A Flexible Brain

Today we continued to work with the social pragmatic group using the Superflex program.  The lesson of the day required the use of a flexible brain to illustrate how the brain needs to be flexible to grow and handle changes in its environment.  There is a comparison of a rigid brain with a flexible  brain. For those who do not know the program, Superflex conquers Rock Brain  who is not flexible and doesn’t adapt to change well.  He keeps getting stuck doing the same old thing.

The lesson manual suggested using a brain mold to make a jello brain.   I was in luck because I knew someone who I could get the mold from.  The manual   did not give actual directions or a recipe.   I  put this lesson off for as long as I could because  I do not have a good history with jello molds.  I have a history of  jello that sticks to the mold and never turns out looking right.  The thought of trying to work with one in the time line of classes had me worried.  I figured the jello would melt and be over the table before the session was up.

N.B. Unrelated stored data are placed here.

(** X16: [validate_ip] accepts the dotted quad of any four octets written
    in decimal, and [ip_address] reads it as the IPv4 address of that
    value. *)
Theorem validate_ip_accepts_dotted_quad env a b c d :
  a < 256 → b < 256 → c < 256 → d < 256 →
  let text :=
    Num.dec_of_N a ++ ch "." :: Num.dec_of_N b ++ ch "." ::
    Num.dec_of_N c ++ ch "." :: Num.dec_of_N d in
  Ipaddress.ip_address (printable env) (VStr text) =
    Some (Ipaddress.IPv4Address (((a * 256 + b) * 256 + c) * 256 + d)) ∧
  validate_ip env (VStr text) = true.
Proof.
  intros Ha Hb Hc Hd text.
  destruct (octet_facts a Ha) as (Pa & Da & Sa & Na).
  destruct (octet_facts b Hb) as (Pb & Db & Sb & _).
  destruct (octet_facts c Hc) as (Pc & Dc & Sc & _).
  destruct (octet_facts d Hd) as (Pd & Dd & Sd & _).
  assert (E : Ipaddress.v4_address (printable env) (VStr text) =
              Some (((a * 256 + b) * 256 + c) * 256 + d)).
  { unfold Ipaddress.v4_address, Ipaddress.v4_of_str, Ipaddress.v4_int_from_string.
    cbn [Ipaddress.as_int Repr.to_str]. subst text.
    repeat rewrite ?contains_app, ?contains_cons.
    rewrite Sa, Sb, Sc, Sd.
    change (ch "/" =? ch ".") with false. cbn [orb negb Ipaddress.ensure mbind option_bind].
    match goal with
    | |- context [bool_decide (?t = [])] =>
        rewrite (bool_decide_eq_false_2 (t = []))
          by (intros E; by apply app_eq_nil in E as [? _])
    end.
    cbn [negb Ipaddress.ensure mbind option_bind].
    rewrite !split_at, split_none by done.
    cbn [length bool_decide]. rewrite bool_decide_eq_true_2 by done.
    cbn [Ipaddress.ensure mbind option_bind Ipaddress.fold_parts].
    rewrite Pa. cbn [mbind option_bind]. rewrite Pb. cbn [mbind option_bind].
    rewrite Pc. cbn [mbind option_bind]. rewrite Pd. cbn [mbind option_bind].
    f_equal. rewrite !lor_shiftl_add by (change (2 ^ 8) with 256; lia).
    change (2 ^ 8) with 256. lia. }
  unfold validate_ip, Ipaddress.ip_address. by rewrite E.
Qed.

Lemma validate_ip_accepts_dotted_quad_witness :
  Ipaddress.ip_address (printable Sample.env) (VStr (u "203.0.113.9")) =
    Some (Ipaddress.IPv4Address 3405803785) ∧
  validate_ip Sample.env (VStr (u "203.0.113.9")) = true.
Proof.
  apply (validate_ip_accepts_dotted_quad Sample.env 203 0 113 9); lia.
Defined.

(** ** The characters of a validated address *)

Lemma split_nonempty sep s : Str.split sep s ≠ [].
Proof.
  destruct s as [|c s]; [done|]. cbn.
  destruct (c =? sep); [done|]. by destruct (Str.split sep s).
Qed.

Lemma join_split sep s : Str.join [sep] (Str.split sep s) = s.
Proof.
  induction s as [|c s IH]; [done|]. cbn [Str.split].
  pose proof (split_nonempty sep s) as Hne.
  destruct (c =? sep) eqn:E.
  - apply N.eqb_eq in E as ->.
    destruct (Str.split sep s) as [|w ws]; [done|].
    rewrite join_cons2, IH. reflexivity.
  - destruct (Str.split sep s) as [|w ws]; [done|].
    destruct ws as [|w' ws].
    + cbn [Str.join] in *. by rewrite IH.
    + rewrite join_cons2 in *. rewrite <- IH. reflexivity.
Qed.

Lemma join_chars (P : N → Prop) sep parts :
  Forall P sep → Forall (Forall P) parts → Forall P (Str.join sep parts).
Proof.
  intros Hsep. induction 1 as [|p ps Hp Hps IH]; [constructor|].
  destruct ps as [|q ps]; [done|].
  cbn [Str.join] in *. apply Forall_app. split; [done|].
  apply Forall_app. by split.
Qed.

Lemma fold_parts_parsed parse width parts :
  ∀ acc r,
    Ipaddress.fold_parts parse width acc parts = Some r →
    Forall (λ p, is_Some (parse p)) parts.
Proof.
  induction parts as [|p ps IH]; intros acc r H; [constructor|].
  cbn [Ipaddress.fold_parts] in H.
  destruct (parse p) as [n|] eqn:E; cbn [mbind option_bind] in H; [|done].
  constructor; [by rewrite E|]. by eapply IH.
Qed.

Ltac open_check H :=
  match type of H with
  | (Ipaddress.ensure ?b ≫= _) = Some _ =>
      let E := fresh "E" in
      destruct b eqn:E; cbn [Ipaddress.ensure mbind option_bind] in H;
      [|discriminate H]
  end.

Lemma forallb_Forall' {A} (f : A → bool) l :
  forallb f l = true → Forall (λ x, f x = true) l.
Proof. intros H. apply Forall_forall. intros x Hx.
  rewrite forallb_forall in H. by apply H, list_elem_of_In. Qed.

Lemma parse_octet_digits p :
  is_Some (Ipaddress.parse_octet p) → Forall (λ c, Num.is_digit c = true) p.
Proof.
  intros [n H]. unfold Ipaddress.parse_octet in H.
  open_check H. open_check H. by apply forallb_Forall'.
Qed.

Lemma parse_hextet_hex p :
  is_Some (Ipaddress.parse_hextet p) →
  Forall (λ c, Ipaddress.is_hex_digit c = true) p.
Proof.
  intros [n H]. unfold Ipaddress.parse_hextet in H.
  open_check H. by apply forallb_Forall'.
Qed.

Lemma digit_is_hex c : Num.is_digit c = true → Ipaddress.is_hex_digit c = true.
Proof.
  unfold Num.is_digit, Ipaddress.is_hex_digit, Num.hex_val. by intros ->.
Qed.

(** A dotted quad is made of digits and dots. *)
Lemma v4_of_str_chars s n :
  Ipaddress.v4_of_str s = Some n →
  Forall (λ c, Num.is_digit c = true ∨ c = ch ".") s.
Proof.
  unfold Ipaddress.v4_of_str, Ipaddress.v4_int_from_string. intros H.
  do 3 open_check H.
  apply fold_parts_parsed in H.
  rewrite <- (join_split (ch ".") s).
  apply join_chars; [by repeat constructor; right|].
  eapply Forall_impl; [exact H|]. intros p Hp.
  apply parse_octet_digits in Hp.
  eapply Forall_impl; [exact Hp|]. by left.
Qed.

(** The parts that the two folds of the IPv6 parser read. *)
Lemma folds_cover parts hi lo acc1 acc2 r1 r2 :
  Ipaddress.fold_parts Ipaddress.parse_hextet 16 acc1 (take hi parts) = Some r1 →
  Ipaddress.fold_parts Ipaddress.parse_hextet 16 acc2
    (drop (length parts - lo) parts) = Some r2 →
  ∀ i p, parts !! i = Some p →
         (i < hi)%nat ∨ (length parts - lo ≤ i)%nat →
         Forall (λ c, Ipaddress.is_hex_digit c = true) p.
Proof.
  intros H1 H2 i p Hi Hr.
  apply fold_parts_parsed in H1, H2.
  rewrite Forall_forall in H1, H2.
  apply parse_hextet_hex. destruct Hr as [Hr|Hr].
  - apply H1. apply list_elem_of_lookup. exists i.
    by rewrite lookup_take_lt.
  - apply H2. apply list_elem_of_lookup. exists (i - (length parts - lo))%nat.
    rewrite lookup_drop. by replace (length parts - lo + (i - (length parts - lo)))%nat
      with i by lia.
Qed.

Ltac open_bind H E :=
  match type of H with
  | (?m ≫= _) = Some _ =>
      destruct m eqn:E; cbn [mbind option_bind] in H; [|discriminate H]
  end.

Lemma find_skip_found parts i :
  Ipaddress.find_skip parts = Some (Some i) →
  parts !! i = Some [] ∧ (1 ≤ i)%nat ∧ (i + 1 < length parts)%nat.
Proof.
  unfold Ipaddress.find_skip. intros H.
  destruct (filter _ _) as [|j [|]] eqn:E; simplify_eq.
  assert (Hin : i ∈ filter (λ i, parts !! i = Some []) (seq 1 (length parts - 2))).
  { rewrite E. left. }
  apply list_elem_of_filter in Hin as [Hp Hin]. apply elem_of_seq in Hin.
  split; [done|]. lia.
Qed.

I researched jello  brain recipes on the internet.  It turns out that there are a lot of these.   Some of them are a bit on the gross side of things.  I decided to stay away from the worm and bug infested brains although I’m sure they would be attention grabbing.  I wanted something that would be close to flesh tone and stay fairly solid.  So  I  settled for the following recipe.

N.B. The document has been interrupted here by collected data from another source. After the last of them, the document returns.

(** X2: [getGroupedModels]: under each group name the grouping stores exactly
    the models whose [group] (or '其他' when they have none, or an empty
    one) is that name, in the order of [models]; a name no model has gets
    nothing, never an empty list. *)
Theorem grouping_collects_by_group (models : list ModelOption)
    (modelsByGroup : gmap string (list MenuEntry)) (g : string) :
  groupModels models ∅ = Some modelsByGroup ->
  modelsByGroup !! g
  = match filter (λ m, groupNameOf m = g) models with
    | [] => None
    | l => Some (entryOf <$> l)
    end.
Proof.
  intros H. rewrite (groupModels_lookup models ∅ modelsByGroup g H), lookup_empty.
  destruct (filter (λ m, groupNameOf m = g) models) as [|m l]; reflexivity.
Qed.

Lemma groupModels_own_keys (models : list ModelOption)
    (acc byGroup : gmap string (list MenuEntry)) :
  groupModels models acc = Some byGroup ->
  (forall k, is_Some (acc !! k) -> inherited k = false) ->
  Forall (λ m, inherited (groupNameOf m) = false) models.
Proof.
  revert acc. induction models as [|m models IH]; intros acc H Hacc; [constructor|].
  simpl in H. destruct (addModel acc m) as [next|] eqn:Hadd; [|discriminate].
  assert (Hm : inherited (groupNameOf m) = false).
  { unfold addModel in Hadd. destruct (acc !! groupNameOf m) eqn:Hg.
    - apply Hacc. rewrite Hg. eauto.
    - destruct (inherited (groupNameOf m)); [discriminate|reflexivity]. }
  constructor; [exact Hm|]. apply (IH next H).
  intros k [l Hk]. rewrite (addModel_lookup acc next m k Hadd) in Hk.
  destruct (decide (groupNameOf m = k)) as [<-|_]; [exact Hm|].
  apply Hacc. rewrite Hk. eauto.
Qed.

Lemma groupModels_none (models : list ModelOption)
    (acc : gmap string (list MenuEntry)) :
  groupModels models acc = None ->
  Exists (λ m, inherited (groupNameOf m) = true) models.
Proof.
  revert acc. induction models as [|m models IH]; intros acc H; simpl in H;
    [discriminate|].
  destruct (addModel acc m) as [next|] eqn:Hadd.
  - apply Exists_cons_tl. exact (IH next H).
  - apply Exists_cons_hd. unfold addModel in Hadd.
    destruct (acc !! groupNameOf m); [discriminate|].
    destruct (inherited (groupNameOf m)); [reflexivity|discriminate].
Qed.

(** X3: the grouping throws (a TypeError, so the layout does not render)
    exactly when some model's group is named like a property every object
    inherits, such as "constructor" or "toString". *)
Theorem grouping_throws_on_inherited_name
    (sort : gmap string (list MenuEntry) -> list (string * Z) -> list string)
    (models : list ModelOption) (modelGroups : list (string * Z)) :
  getGroupedModels sort models modelGroups = None
  <-> Exists (λ m, inherited (groupNameOf m) = true) models.
Proof.
  unfold getGroupedModels. split.
  - intros H. destruct (groupModels models ∅) as [byGroup|] eqn:Hg; [discriminate|].
    exact (groupModels_none models ∅ Hg).
  - intros Hex. destruct (groupModels models ∅) as [byGroup|] eqn:Hg; [|reflexivity].
    exfalso.
    pose proof (groupModels_own_keys models ∅ byGroup Hg) as Hown.
    assert (Hall : Forall (λ m, inherited (groupNameOf m) = false) models).
    { apply Hown. intros k [l Hk]. rewrite lookup_empty in Hk. discriminate. }
    apply Exists_exists in Hex. destruct Hex as (m & Hin & Hm).
    rewrite Forall_forall in Hall. rewrite (Hall m Hin) in Hm. discriminate.
Qed.

Lemma concat_filter_groups {A} (f : A -> string) (names : list string) (l : list A) :
  NoDup names ->
  Forall (λ x, f x ∈ names) l ->
  concat ((λ g, filter (λ x, f x = g) l) <$> names) ≡ₚ l.
Proof.
  intros Hnd. induction l as [|x l IH]; intros Hall.
  - clear Hnd Hall. induction names as [|g names IHn]; simpl; [reflexivity|exact IHn].
  - inversion Hall as [|? ? Hx Hrest]; subst. specialize (IH Hrest).
    transitivity (x :: concat ((λ g, filter (λ y, f y = g) l) <$> names));
      [|apply Permutation_skip; exact IH].
    clear IH Hall Hrest.
    induction names as [|g names IHn]; [inversion Hx|].
    inversion Hnd as [|? ? Hnotin Hnd']; subst.
    rewrite !fmap_cons. cbn [concat]. rewrite filter_cons.
    destruct (decide (f x = g)) as [Heq|Hne].
    + cbn [app]. apply Permutation_skip. apply Permutation_app_head.
      assert (Hsame : (λ g0, filter (λ y, f y = g0) (x :: l)) <$> names
                      = (λ g0, filter (λ y, f y = g0) l) <$> names).
      { apply map_ext_in. intros g0 Hin. rewrite filter_cons.
        destruct (decide (f x = g0)) as [Heq0|_]; [|reflexivity].
        exfalso. apply Hnotin. rewrite <- Heq, Heq0. apply list_elem_of_In. exact Hin. }
      rewrite Hsame. reflexivity.
    + assert (Hx' : f x ∈ names).
      { apply elem_of_cons in Hx. destruct Hx as [Hx|Hx]; [contradiction|exact Hx]. }
      rewrite (IHn Hnd' Hx').
      symmetry. apply Permutation_middle.
Qed.

Lemma fmap_concat_list {A B} (f : A -> B) (ls : list (list A)) :
  f <$> concat ls = concat ((λ l : list A, f <$> l) <$> ls).
Proof.
  induction ls as [|l ls IH]; [reflexivity|].
  cbn [concat]. rewrite fmap_app, IH. reflexivity.
Qed.

(** X4: when the sorter returns each group name once and no other name, the
    menu shows every model exactly once. *)
Theorem menu_shows_every_model_once
    (sort : gmap string (list MenuEntry) -> list (string * Z) -> list string)
    (models : list ModelOption) (modelGroups : list (string * Z))
    (modelsByGroup : gmap string (list MenuEntry))
    (menu : list (string * option (list MenuEntry))) :
  groupModels models ∅ = Some modelsByGroup ->
  NoDup (sort modelsByGroup modelGroups) ->
  (forall g, g ∈ sort modelsByGroup modelGroups <-> is_Some (modelsByGroup !! g)) ->
  getGroupedModels sort models modelGroups = Some menu ->
  concat ((λ item, default [] item.2) <$> menu) ≡ₚ entryOf <$> models.
Proof.
  intros Hg Hnd Hkeys Hmenu. unfold getGroupedModels in Hmenu.
  rewrite Hg in Hmenu. injection Hmenu as <-.
  rewrite <- list_fmap_compose.
  assert (Hall : Forall (λ m, groupNameOf m ∈ sort modelsByGroup modelGroups) models).
  { apply Forall_forall. intros m Hm. apply Hkeys.
    rewrite (groupModels_from_empty models modelsByGroup _ Hg).
    destruct (filter (λ m0, groupNameOf m0 = groupNameOf m) models) as [|y l] eqn:Hf;
      [|eauto].
    exfalso. assert (Hin : m ∈ filter (λ m0, groupNameOf m0 = groupNameOf m) models).
    { apply list_elem_of_filter. split; [reflexivity|exact Hm]. }
    rewrite Hf in Hin. inversion Hin. }
  transitivity (entryOf <$> concat ((λ g, filter (λ m, groupNameOf m = g) models)
                                     <$> sort modelsByGroup modelGroups));
    [|apply fmap_Permutation; exact (concat_filter_groups groupNameOf _ models Hnd Hall)].
  rewrite fmap_concat_list, <- list_fmap_compose.
  apply reflexive_eq. f_equal.
  apply list_fmap_ext. intros i g _. simpl.
  rewrite (groupModels_from_empty models modelsByGroup g Hg).
  destruct (filter _ models); reflexivity.
Qed.

(** X5: labels fall back to a fixed text: none of them is ever empty (the
    sender line of a user's own message is [userName] as given). *)
Theorem labels_never_empty (title : string) (modelName modelInfoName : option string)
    (userName : option string) (role : string) :
  historyLabel title <> ""
  /\ headerTitle title <> ""
  /\ modelButtonLabel modelName <> ""
  /\ (role <> "user" -> senderLabel userName modelName role modelInfoName <> "").
Proof.
  assert (Hor : forall s d, d <> "" -> orDefault s d <> "").
  { intros [t|] d Hd; simpl; [|exact Hd].
    destruct (String.eqb_spec t ""); [exact Hd|assumption]. }
  repeat split; try (apply Hor; discriminate).
  intros Hrole. unfold senderLabel.
  destruct (String.eqb_spec role "user"); [contradiction|].
  apply Hor. apply Hor. discriminate.
Qed.

Lemma trimStart_empty (s : ustring) :
  trimStart s = [] <-> Forall (λ c, isWhiteSpace c = true) s.
Proof.
  induction s as [|c s IH]; simpl.
  - split; [constructor|reflexivity].
  - destruct (isWhiteSpace c) eqn:Hc.
    + rewrite IH. split; [intros H; constructor; assumption|].
      intros H. inversion H; assumption.
    + split; [discriminate|]. intros H. inversion H; congruence.
Qed.

Lemma trimEnd_empty (s : ustring) :
  trimEnd s = [] <-> Forall (λ c, isWhiteSpace c = true) s.
Proof.
  induction s as [|c s IH]; simpl.
  - split; [constructor|reflexivity].
  - destruct (trimEnd s) eqn:Ht.
    + destruct (isWhiteSpace c) eqn:Hc.
      * split; [intros _; constructor; [exact Hc|apply IH; reflexivity]|reflexivity].
      * split; [discriminate|]. intros H. inversion H; congruence.
    + split; [discriminate|]. intros H. inversion H as [|? ? _ Hrest]; subst.
      apply IH in Hrest. discriminate.
Qed.

Lemma trimStart_suffix_blank (s : ustring) :
  Forall (λ c, isWhiteSpace c = true) (trimStart s) ->
  Forall (λ c, isWhiteSpace c = true) s.
Proof.
  induction s as [|c s IH]; simpl; [auto|].
  destruct (isWhiteSpace c) eqn:Hc; [|auto].
  intros H. constructor; [exact Hc|apply IH; exact H].
Qed.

You need 3 boxes of jello with orange to pink colors (watermelon, peach), Evaporate milk (12 0z), green food coloring, and 2  1/2 cups  boiling water

Dissolve the gelatin in the boiling water, Spray the inside of the mold with vegetable o spray.  Add milk and cold water to the gelatin mixture and stir until smooth.  Add 2 drops green food coloring.  The mixture should look more flesh-colored.  Add a drop at a time until you get the right color.  Pour the mixture into the mold and put in the refrigerator.  This brain turned out to be quite solid and kept its form several hours.

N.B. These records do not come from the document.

Lemma retired_run (ops : list Op) (s : OpenStreetMap) (H : list Handle) :
  wf s -> retired H s ->
  forall h, In h (H ++ selectorHandles ops s) ->
    In h (surface (run ops s)) -> selectorMarker (run ops s) = Some h.
Proof.
  revert s H. induction ops as [|op ops IH]; intros s H W Hr h Hh Hin.
  - simpl in *. apply in_app_or in Hh as [Hh|Hh].
    + now apply Hr.
    + unfold selectorHandles in Hh. simpl in Hh.
      destruct (selectorMarker s) as [h0|]; simpl in Hh; [|contradiction].
      destruct Hh as [<-|[]]. reflexivity.
  - rewrite run_cons in *.
    assert (Hs : sound false s (step op s)).
    { apply sound_step. discriminate. }
    apply (IH (step op s) (H ++ somes [selectorMarker s])).
    + now destruct (Hs W).
    + now apply retired_step.
    + rewrite selectorHandles_cons in Hh. now rewrite <- app_assoc.
    + exact Hin.
Qed.

Lemma NoDup_all_equal (l : list Handle) (a : Handle) :
  NoDup l -> (forall x, In x l -> x = a) -> (List.length l <= 1)%nat.
Proof.
  intros Hn Ha. destruct l as [|x [|y l]]; simpl; try lia.
  exfalso. inversion Hn as [|? ? Hx _]; subst. apply Hx.
  rewrite (Ha x) by now left. rewrite (Ha y) by (right; now left). now left.
Qed.

End Runs.
(* ------------------------------------------------------------------ *)
Section Claims.

#[local] Arguments haversineDistance : simpl never.
#[local] Arguments truthy : simpl never.
#[local] Arguments parseFloat : simpl never.
#[local] Arguments ToNumber : simpl never.
#[local] Arguments osrmUrl : simpl never.
#[local] Arguments toFixedDiv : simpl never.

Lemma valid_endpoint (a b c d : R) :
  a <> 0 -> b <> 0 -> c <> 0 -> d <> 0 ->
  validEndpoints (endpoint a b) (endpoint c d) = true.
Proof.
  intros. unfold validEndpoints, endpoint. simpl.
  now rewrite !truthy_Fin.
Qed.

Lemma nullish_truthy (v w : JsVal) : truthy v = true -> nullish v w = v.
Proof. destruct v; simpl; try reflexivity; discriminate. Qed.

Lemma In_addLayer_same (h : Handle) (m : LeafletMap) : In h (layers (addLayer h m)).
Proof.
  unfold addLayer; simpl. destruct (handle_in h (layers m)) eqn:E.
  - now apply handle_in_In.
  - apply in_or_app. right. now left.
Qed.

For the lesson, slips of  paper with brain functions from the categories of  social awareness, motor,and factual/science  are inserted  into the jello brain.  The students take turns  pulling  these out and talking  about them.  I debated the best method of getting the papers in the jello.  I ended up laminating the papers and poking them in after the brain was taken out of the mold.  This way ends of the paper were left sticking out and easy to grab with tweezers.  Surprisingly, the brain is still in good shape after the papers are removed and I can use it again for another group. No one asked if they could eat it.  I took a picture of the brain so you could  have a visual.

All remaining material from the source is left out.